**SUPPLIED INFORMATION**
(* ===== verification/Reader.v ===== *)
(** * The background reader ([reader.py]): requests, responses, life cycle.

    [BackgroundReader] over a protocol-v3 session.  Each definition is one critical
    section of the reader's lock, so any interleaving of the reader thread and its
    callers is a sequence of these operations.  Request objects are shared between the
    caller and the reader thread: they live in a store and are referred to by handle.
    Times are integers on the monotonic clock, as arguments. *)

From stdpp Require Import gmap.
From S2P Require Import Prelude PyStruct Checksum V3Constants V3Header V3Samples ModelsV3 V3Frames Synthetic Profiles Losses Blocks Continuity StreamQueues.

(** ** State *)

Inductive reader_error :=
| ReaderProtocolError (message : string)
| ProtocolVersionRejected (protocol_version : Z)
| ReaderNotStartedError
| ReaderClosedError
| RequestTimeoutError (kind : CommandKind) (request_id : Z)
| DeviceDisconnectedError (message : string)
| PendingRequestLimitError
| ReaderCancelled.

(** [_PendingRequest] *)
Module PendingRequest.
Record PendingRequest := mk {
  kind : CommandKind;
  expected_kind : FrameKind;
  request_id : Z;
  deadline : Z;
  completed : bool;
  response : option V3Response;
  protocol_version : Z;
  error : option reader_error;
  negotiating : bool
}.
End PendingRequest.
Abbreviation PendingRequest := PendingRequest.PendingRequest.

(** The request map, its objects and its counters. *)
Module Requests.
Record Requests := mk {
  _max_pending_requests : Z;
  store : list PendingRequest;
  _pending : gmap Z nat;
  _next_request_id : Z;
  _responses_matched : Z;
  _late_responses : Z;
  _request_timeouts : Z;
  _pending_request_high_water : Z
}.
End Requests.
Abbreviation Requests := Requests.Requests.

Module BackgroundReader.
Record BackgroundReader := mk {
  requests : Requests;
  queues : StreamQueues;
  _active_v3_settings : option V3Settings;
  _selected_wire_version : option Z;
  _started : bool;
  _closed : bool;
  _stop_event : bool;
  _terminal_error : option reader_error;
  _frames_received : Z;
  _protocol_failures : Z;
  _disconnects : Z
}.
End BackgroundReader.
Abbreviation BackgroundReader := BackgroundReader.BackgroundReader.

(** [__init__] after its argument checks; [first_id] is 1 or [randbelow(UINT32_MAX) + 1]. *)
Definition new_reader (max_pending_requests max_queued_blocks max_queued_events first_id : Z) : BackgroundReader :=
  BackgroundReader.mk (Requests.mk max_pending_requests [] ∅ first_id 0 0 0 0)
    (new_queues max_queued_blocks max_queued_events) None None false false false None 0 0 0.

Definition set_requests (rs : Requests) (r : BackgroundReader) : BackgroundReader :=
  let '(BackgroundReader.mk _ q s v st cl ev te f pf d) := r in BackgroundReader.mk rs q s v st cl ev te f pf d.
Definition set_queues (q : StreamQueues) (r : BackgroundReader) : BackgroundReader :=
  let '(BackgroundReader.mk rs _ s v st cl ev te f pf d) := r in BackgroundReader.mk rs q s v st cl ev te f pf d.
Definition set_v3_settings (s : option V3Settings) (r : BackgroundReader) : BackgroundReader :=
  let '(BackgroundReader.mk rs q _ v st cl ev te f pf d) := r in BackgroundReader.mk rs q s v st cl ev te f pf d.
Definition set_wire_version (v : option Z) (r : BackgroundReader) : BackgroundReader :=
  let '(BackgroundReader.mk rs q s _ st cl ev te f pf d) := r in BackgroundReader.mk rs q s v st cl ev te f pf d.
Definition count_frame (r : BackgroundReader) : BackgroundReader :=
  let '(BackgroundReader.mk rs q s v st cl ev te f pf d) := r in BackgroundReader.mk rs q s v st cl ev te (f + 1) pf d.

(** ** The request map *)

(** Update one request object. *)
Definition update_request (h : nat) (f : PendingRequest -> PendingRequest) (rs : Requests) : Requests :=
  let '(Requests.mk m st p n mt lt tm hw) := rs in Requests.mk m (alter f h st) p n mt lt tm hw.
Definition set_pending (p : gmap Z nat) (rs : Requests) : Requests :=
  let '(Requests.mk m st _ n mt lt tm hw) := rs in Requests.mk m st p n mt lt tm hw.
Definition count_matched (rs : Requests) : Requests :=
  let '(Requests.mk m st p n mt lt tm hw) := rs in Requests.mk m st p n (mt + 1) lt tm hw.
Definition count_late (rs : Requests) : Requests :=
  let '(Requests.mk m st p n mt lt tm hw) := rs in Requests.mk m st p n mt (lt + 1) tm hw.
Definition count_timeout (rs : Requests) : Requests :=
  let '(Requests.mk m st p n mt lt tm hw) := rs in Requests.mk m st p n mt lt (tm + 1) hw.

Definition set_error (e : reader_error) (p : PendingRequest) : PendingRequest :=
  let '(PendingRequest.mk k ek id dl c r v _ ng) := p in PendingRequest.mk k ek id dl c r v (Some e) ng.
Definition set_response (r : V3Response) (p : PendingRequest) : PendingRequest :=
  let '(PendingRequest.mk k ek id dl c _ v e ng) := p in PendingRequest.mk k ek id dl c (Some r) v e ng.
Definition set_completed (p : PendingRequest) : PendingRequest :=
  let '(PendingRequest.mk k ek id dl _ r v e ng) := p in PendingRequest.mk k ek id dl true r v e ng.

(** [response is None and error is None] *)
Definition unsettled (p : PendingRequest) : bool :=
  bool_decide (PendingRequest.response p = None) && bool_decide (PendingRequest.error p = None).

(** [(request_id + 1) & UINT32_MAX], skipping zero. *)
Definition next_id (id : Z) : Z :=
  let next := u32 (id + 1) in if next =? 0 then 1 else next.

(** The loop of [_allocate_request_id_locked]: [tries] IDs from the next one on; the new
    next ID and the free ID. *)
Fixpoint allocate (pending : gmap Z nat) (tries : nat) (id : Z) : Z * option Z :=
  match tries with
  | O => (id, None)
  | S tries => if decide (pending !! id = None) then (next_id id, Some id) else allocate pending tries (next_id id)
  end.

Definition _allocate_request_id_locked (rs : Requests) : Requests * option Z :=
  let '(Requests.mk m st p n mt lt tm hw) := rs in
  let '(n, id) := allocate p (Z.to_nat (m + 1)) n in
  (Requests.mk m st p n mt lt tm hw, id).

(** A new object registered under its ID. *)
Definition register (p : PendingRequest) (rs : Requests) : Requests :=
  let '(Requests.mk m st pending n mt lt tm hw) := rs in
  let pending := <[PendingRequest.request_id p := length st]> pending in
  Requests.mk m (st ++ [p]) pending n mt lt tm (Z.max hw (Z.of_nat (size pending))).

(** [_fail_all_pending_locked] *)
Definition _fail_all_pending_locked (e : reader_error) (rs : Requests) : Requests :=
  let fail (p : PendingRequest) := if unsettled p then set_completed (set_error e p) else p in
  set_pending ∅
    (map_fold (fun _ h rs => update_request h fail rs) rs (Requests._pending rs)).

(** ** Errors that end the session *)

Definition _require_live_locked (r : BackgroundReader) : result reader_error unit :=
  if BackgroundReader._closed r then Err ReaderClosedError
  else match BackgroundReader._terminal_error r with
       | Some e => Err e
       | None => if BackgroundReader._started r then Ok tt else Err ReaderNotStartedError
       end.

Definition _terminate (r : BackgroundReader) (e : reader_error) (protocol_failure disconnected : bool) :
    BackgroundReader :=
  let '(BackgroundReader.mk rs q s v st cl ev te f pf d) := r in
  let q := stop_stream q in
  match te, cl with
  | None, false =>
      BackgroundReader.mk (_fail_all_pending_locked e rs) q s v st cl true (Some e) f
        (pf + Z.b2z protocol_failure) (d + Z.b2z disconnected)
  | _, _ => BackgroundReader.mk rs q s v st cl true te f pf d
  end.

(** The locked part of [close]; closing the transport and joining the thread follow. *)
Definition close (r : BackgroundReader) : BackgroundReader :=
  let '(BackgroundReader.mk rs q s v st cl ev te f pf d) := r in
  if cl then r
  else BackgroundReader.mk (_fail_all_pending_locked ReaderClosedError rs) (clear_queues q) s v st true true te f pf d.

**WHAT TO WORK ON**
Among the entries above, the line containing "Definition count_late (rs", the line containing "let '(n, id)", and all lines between them are to be restated word for word; nothing else belongs in the reply.

**RESPONSE TO THE EXERCISE**
Definition count_late (rs : Requests) : Requests :=
  let '(Requests.mk m st p n mt lt tm hw) := rs in Requests.mk m st p n mt (lt + 1) tm hw.
Definition count_timeout (rs : Requests) : Requests :=
  let '(Requests.mk m st p n mt lt tm hw) := rs in Requests.mk m st p n mt lt (tm + 1) hw.

Definition set_error (e : reader_error) (p : PendingRequest) : PendingRequest :=
  let '(PendingRequest.mk k ek id dl c r v _ ng) := p in PendingRequest.mk k ek id dl c r v (Some e) ng.
Definition set_response (r : V3Response) (p : PendingRequest) : PendingRequest :=
  let '(PendingRequest.mk k ek id dl c _ v e ng) := p in PendingRequest.mk k ek id dl c (Some r) v e ng.
Definition set_completed (p : PendingRequest) : PendingRequest :=
  let '(PendingRequest.mk k ek id dl _ r v e ng) := p in PendingRequest.mk k ek id dl true r v e ng.

(** [response is None and error is None] *)
Definition unsettled (p : PendingRequest) : bool :=
  bool_decide (PendingRequest.response p = None) && bool_decide (PendingRequest.error p = None).

(** [(request_id + 1) & UINT32_MAX], skipping zero. *)
Definition next_id (id : Z) : Z :=
  let next := u32 (id + 1) in if next =? 0 then 1 else next.

(** The loop of [_allocate_request_id_locked]: [tries] IDs from the next one on; the new
    next ID and the free ID. *)
Fixpoint allocate (pending : gmap Z nat) (tries : nat) (id : Z) : Z * option Z :=
  match tries with
  | O => (id, None)
  | S tries => if decide (pending !! id = None) then (next_id id, Some id) else allocate pending tries (next_id id)
  end.

Definition _allocate_request_id_locked (rs : Requests) : Requests * option Z :=
  let '(Requests.mk m st p n mt lt tm hw) := rs in
  let '(n, id) := allocate p (Z.to_nat (m + 1)) n in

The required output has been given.